Section 3.4 Newton's method
The bisection method is very low-demanding: as long as a function is continuous, the method does work and the error decreases linearly. We can improve the convergence speed by requiring for more regularity: if we are close enough to a root \(r\) of \(f(x)\), the derivative of \(f\) can be used to get closer and closer to \(r\)!

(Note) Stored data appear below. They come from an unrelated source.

(* ===== verification/InitSetup.v ===== *)
(** * The start of init: [namespaces/simple_init.c]

    What the program of SimpleInit does before its loop: options, handler,
    process group and terminal, procfs.  The state it leaves is the initial
    state of that machine. *)

From S2P Require Import Prelude Process Getopt Threads SimpleInit.

Class InitOS (K : Type) := {
  ik_sigaction : K → res unit * K;
  ik_getpid : K → Z;
  (** [signal(SIGTTOU, SIG_IGN)]. *)
  ik_ignore_ttou : K → unit * K;
  ik_setpgid : K → res unit * K;
  ik_getpgrp : K → Z;
  ik_tcsetpgrp : Z → K → res unit * K;
  ik_make_slave : cstring → K → res unit * K;
  ik_mount_proc : cstring → K → res unit * K;
}.

Section setup.
Context {K : Type} `{!Strerror K, !InitOS K}.
Abbreviation P := (M (proc K)).

Definition TAB : ascii := "009".

Definition init_usage {A} (pname : cstring) : P A :=
  eprintf (cs "Usage: " ++ pname ++ cs " [-v] [-p proc-mount]" ++ [NL]) ;;
  eprintf ([TAB] ++ cs "-v              Provide verbose logging" ++ [NL]) ;;
  eprintf ([TAB] ++ cs "-p proc-mount   Mount a procfs at specified path" ++ [NL]) ;;
  exit EXIT_FAILURE.

(** [proc_path] and [verbose]. *)
Definition init_option (pname : cstring) (e : opt_event) (o : option cstring * bool) : P (option cstring * bool) :=
  match e with
  | Opt "p" (Some a) => mret (Some a, o.2)
  | Opt "v" _ => mret (o.1, true)
  | BadOpt t => eprintf t ;; init_usage pname
  | _ => init_usage pname
  end%char.

Fixpoint init_options (pname : cstring) (l : list opt_event) (o : option cstring * bool) : P (option cstring * bool) :=
  match l with
  | [] => mret o
  | e :: l => o ← init_option pname e o ; init_options pname l o
  end.

Definition mount_procfs (verbose : bool) (proc_path : cstring) : P unit :=
  when verbose (printf (cs "Making " ++ proc_path ++ cs " a private mount" ++ [NL])) ;;
  r ← psys (ik_make_slave proc_path) ;
  match r with
  | inl e => when (negb (e =? EINVAL)) (perror (cs "mount-make-slave-/") e)
  | inr _ => mret tt
  end ;;
  when verbose (printf (cs "Mounting procfs at " ++ proc_path ++ [NL])) ;;
  checked "mount-procfs" (ik_mount_proc proc_path).

Definition init_setup (argv : list cstring) : P (option cstring * bool) :=
  let pname := hd [] argv in
  o ← init_options pname (options pname "p:v" (tail argv)).1 (None, false) ;
  checked "sigaction" ik_sigaction ;;
  when o.2 (s ← get ; printf ([TAB] ++ cs "init: my PID is " ++ fmt_d (ik_getpid (p_os s)) ++ [NL])) ;;
  psys ik_ignore_ttou ;;
  checked "setpgid" ik_setpgid ;;
  s ← get ;
  checked "tcsetpgrp-child" (ik_tcsetpgrp (ik_getpgrp (p_os s))) ;;
  match o.1 with
  | Some proc_path => mount_procfs o.2 proc_path
  | None => mret tt
  end ;;
  mret o.

(** The machine that the loop is. *)
Definition loop_start (o : option cstring * bool) (input : list (list ascii)) : nstate :=
  init_start input (bool_decide (is_Some o.1)).
End setup.

(** ** What the calls do *)

Record iview := IView {
  iv_handler : bool; iv_ttou_ignored : bool; iv_pid : Z; iv_pgid : Z; iv_foreground : Z; iv_mounts : list cstring }.

Class InitOSOk (K : Type) `{!InitOS K} := {
  ik_view : K → iview;
  ik_getpid_ok k : ik_getpid k = iv_pid (ik_view k);
  ik_getpgrp_ok k : ik_getpgrp k = iv_pgid (ik_view k);
  ik_sigaction_ok k k' : ik_sigaction k = (inr tt, k') → let v := ik_view k in
    ik_view k' = IView true (iv_ttou_ignored v) (iv_pid v) (iv_pgid v) (iv_foreground v) (iv_mounts v);
  ik_ignore_ttou_ok k u k' : ik_ignore_ttou k = (u, k') → let v := ik_view k in
    ik_view k' = IView (iv_handler v) true (iv_pid v) (iv_pgid v) (iv_foreground v) (iv_mounts v);
  ik_setpgid_ok k k' : ik_setpgid k = (inr tt, k') → let v := ik_view k in
    ik_view k' = IView (iv_handler v) (iv_ttou_ignored v) (iv_pid v) (iv_pid v) (iv_foreground v) (iv_mounts v);
  ik_tcsetpgrp_ok g k k' : ik_tcsetpgrp g k = (inr tt, k') → let v := ik_view k in
    ik_view k' = IView (iv_handler v) (iv_ttou_ignored v) (iv_pid v) (iv_pgid v) g (iv_mounts v);
  ik_make_slave_ok p k r k' : ik_make_slave p k = (r, k') → ik_view k' = ik_view k;
  ik_mount_ok p k k' : ik_mount_proc p k = (inr tt, k') → let v := ik_view k in
    ik_view k' = IView (iv_handler v) (iv_ttou_ignored v) (iv_pid v) (iv_pgid v) (iv_foreground v) (p :: iv_mounts v);
}.

Section proofs.
Context {K : Type} `{!Strerror K, !InitOS K, !InitOSOk K}.
Implicit Types s : proc K.
Abbreviation view s := (ik_view (p_os s)).

Lemma usage_safe {A} pname (Q : A → proc K → Prop) s : safe (init_usage pname) Q s.
Proof. done. Qed.

Lemma init_options_safe pname l o s : safe (init_options pname l o) (λ _ s', p_os s' = p_os s) s.
Proof.
  elim: l o s => [|e l IH] o s; cbn [init_options]; [done|]. apply safe_bind.
  eapply (safe_conseq _ (λ _ s', p_os s' = p_os s)).
  - destruct e as [c a|t]; cbn [init_option]; [|done].
    destruct a as [a|], c as [[] [] [] [] [] [] [] []]; done.
  - intros o' s1 H. eapply safe_conseq; [apply IH|]. intros o'' s2 ->. exact H.
Qed.

Lemma mount_procfs_safe verbose p s :
  safe (mount_procfs verbose p) (λ _ s', let v := view s in
    view s' = IView (iv_handler v) (iv_ttou_ignored v) (iv_pid v) (iv_pgid v) (iv_foreground v) (p :: iv_mounts v)) s.
Proof.
  assert (∀ t (Q : unit → proc K → Prop) s b, (∀ s', p_os s' = p_os s → Q tt s') → safe (when b (printf t)) Q s) as Hp.
  { intros t Q s1 b H. destruct b; [apply safe_printf|apply safe_ret]; by apply H. }
  rw /mount_procfs. apply safe_bind, Hp. intros s1 E1. apply safe_bind, safe_psys. intros r k Hr.
  apply ik_make_slave_ok in Hr. apply safe_bind. eapply (safe_conseq _ (λ _ s', p_os s' = k)).
  { destruct r as [e|]; [|done]. by destruct (negb (e =? EINVAL)). }
  intros _ s2 E2. apply safe_bind, Hp. intros s3 E3. apply safe_checked. intros [] k' Hm. cbn.
  rw (ik_mount_ok _ _ _ Hm) E3 E2 Hr E1. done.
Qed.

(** The setup neither crashes nor hangs; when it is done, the handler is set,
    the program leads the foreground process group with SIGTTOU ignored, and the
    procfs is mounted exactly if that was asked for. *)
Lemma init_setup_ready argv s :
  safe (init_setup argv) (λ o s', let v := view s in
    view s' = IView true true (iv_pid v) (iv_pid v) (iv_pid v)
                (match o.1 with Some p => p :: iv_mounts v | None => iv_mounts v end)) s.
Proof.
  rw /init_setup. apply safe_bind. eapply safe_conseq; [apply init_options_safe|]. intros o s1 E1.
  apply safe_bind, safe_checked. intros [] k2 H2%ik_sigaction_ok. apply safe_bind.
  eapply (safe_conseq _ (λ _ s', p_os s' = k2)); [by destruct o.2|]. intros _ s3 E3.
  apply safe_bind, safe_psys. intros [] k4 H4%ik_ignore_ttou_ok.
  apply safe_bind, safe_checked. intros [] k5 H5%ik_setpgid_ok. apply safe_bind. cbn.
  apply safe_bind, safe_checked. intros [] k6 H6%ik_tcsetpgrp_ok. apply safe_bind. cbn in *.
  rw ik_getpgrp_ok H5 H4 E3 H2 E1 /= in H6.
  destruct o.1 as [p|] eqn:Eo.
  - eapply safe_conseq; [apply mount_procfs_safe|]. intros [] s7 H7. apply safe_ret. by rw Eo H7 /= H6.
  - apply safe_ret, safe_ret. by rw Eo.
Qed.
End proofs.

(** After a successful end of the loop nothing is mounted that was not before
    the setup. *)
Lemma init_unmounts {K} `{!Strerror K, !InitOS K, !InitOSOk K} argv (s : proc K) o s' input n :
  init_setup argv s = (Ret o, s') → rtc nstep (loop_start o input) n → n_pc n = NExit EXIT_SUCCESS →
  n_mounted n = false ∧
  iv_mounts (ik_view (p_os s')) = (if n_mounted (loop_start o input) then [default [] o.1] else []) ++ iv_mounts (ik_view (p_os s)).
Proof.
  intros Hs Hr Hn. split; [apply (n_reach_inv _ _ _ Hr), Hn|].
  pose proof (init_setup_ready argv s) as H. rw /safe Hs in H. rw H /=.
  destruct o.1; [by rw bool_decide_true|by rw bool_decide_false; [intros []|]].
Qed.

Subsection 3.4.1 The algorithm
Given an initial point \(x_0\text{,}\) the equation of the line tangent to the graph of \(f(x)\) passing through \((x_0,f(x_0))\) is
\begin{equation*}
y-f(x_0) = f'(x_0)(x-x_0)
\end{equation*}
This line cuts the \(y\) axis at
\begin{equation*}
x = x_0 - \displaystyle\frac{f(x_0)}{f'(x_0)}
\end{equation*}
Denote this new point by \(x_1\text{.}\) Repeating this procedure recursively, we come up with points
\begin{equation*}
x_2 = x_1 - \displaystyle\frac{f(x_1)}{f'(x_1)},
\end{equation*}
\begin{equation*}
x_3 = x_2 - \displaystyle\frac{f(x_2)}{f'(x_2)}
\end{equation*}
and so on. This leads to Newton's algorithm:
\begin{equation}
x_n = x_{n-1} - \displaystyle\frac{f(x_{n-1})}{f'(x_{n-1})}\label{eq-Newton}\tag{3.4.1}
\end{equation}
Subsection 3.4.2 Does it work?
The sequence \(x_0,x_1,x_2,\dots\) does not converge necessarily (I'll show an example below) but if it does, then it does converge to a root. Indeed, assume that \(\lim x_n=r\). Then, provided that \(f\) and \(f'\) are continuous and that \(f'(r)\neq0\text{,}\)
\begin{equation*}
r = \lim x_n = \lim x_{n-1} - \lim \displaystyle\frac{f(x_{n-1})}{f'(x_{n-1})} = r - \displaystyle\frac{f(r)}{f'(r)}
\end{equation*}
and so \(f(r)=0\). Moreover, it can be proved that Newton's method always converges when \(x_0\) is taken "close enough" to \(r\text{.}\)Subsection 3.4.3 We are requiring more regularity to \(f\text{,}\) is it worth?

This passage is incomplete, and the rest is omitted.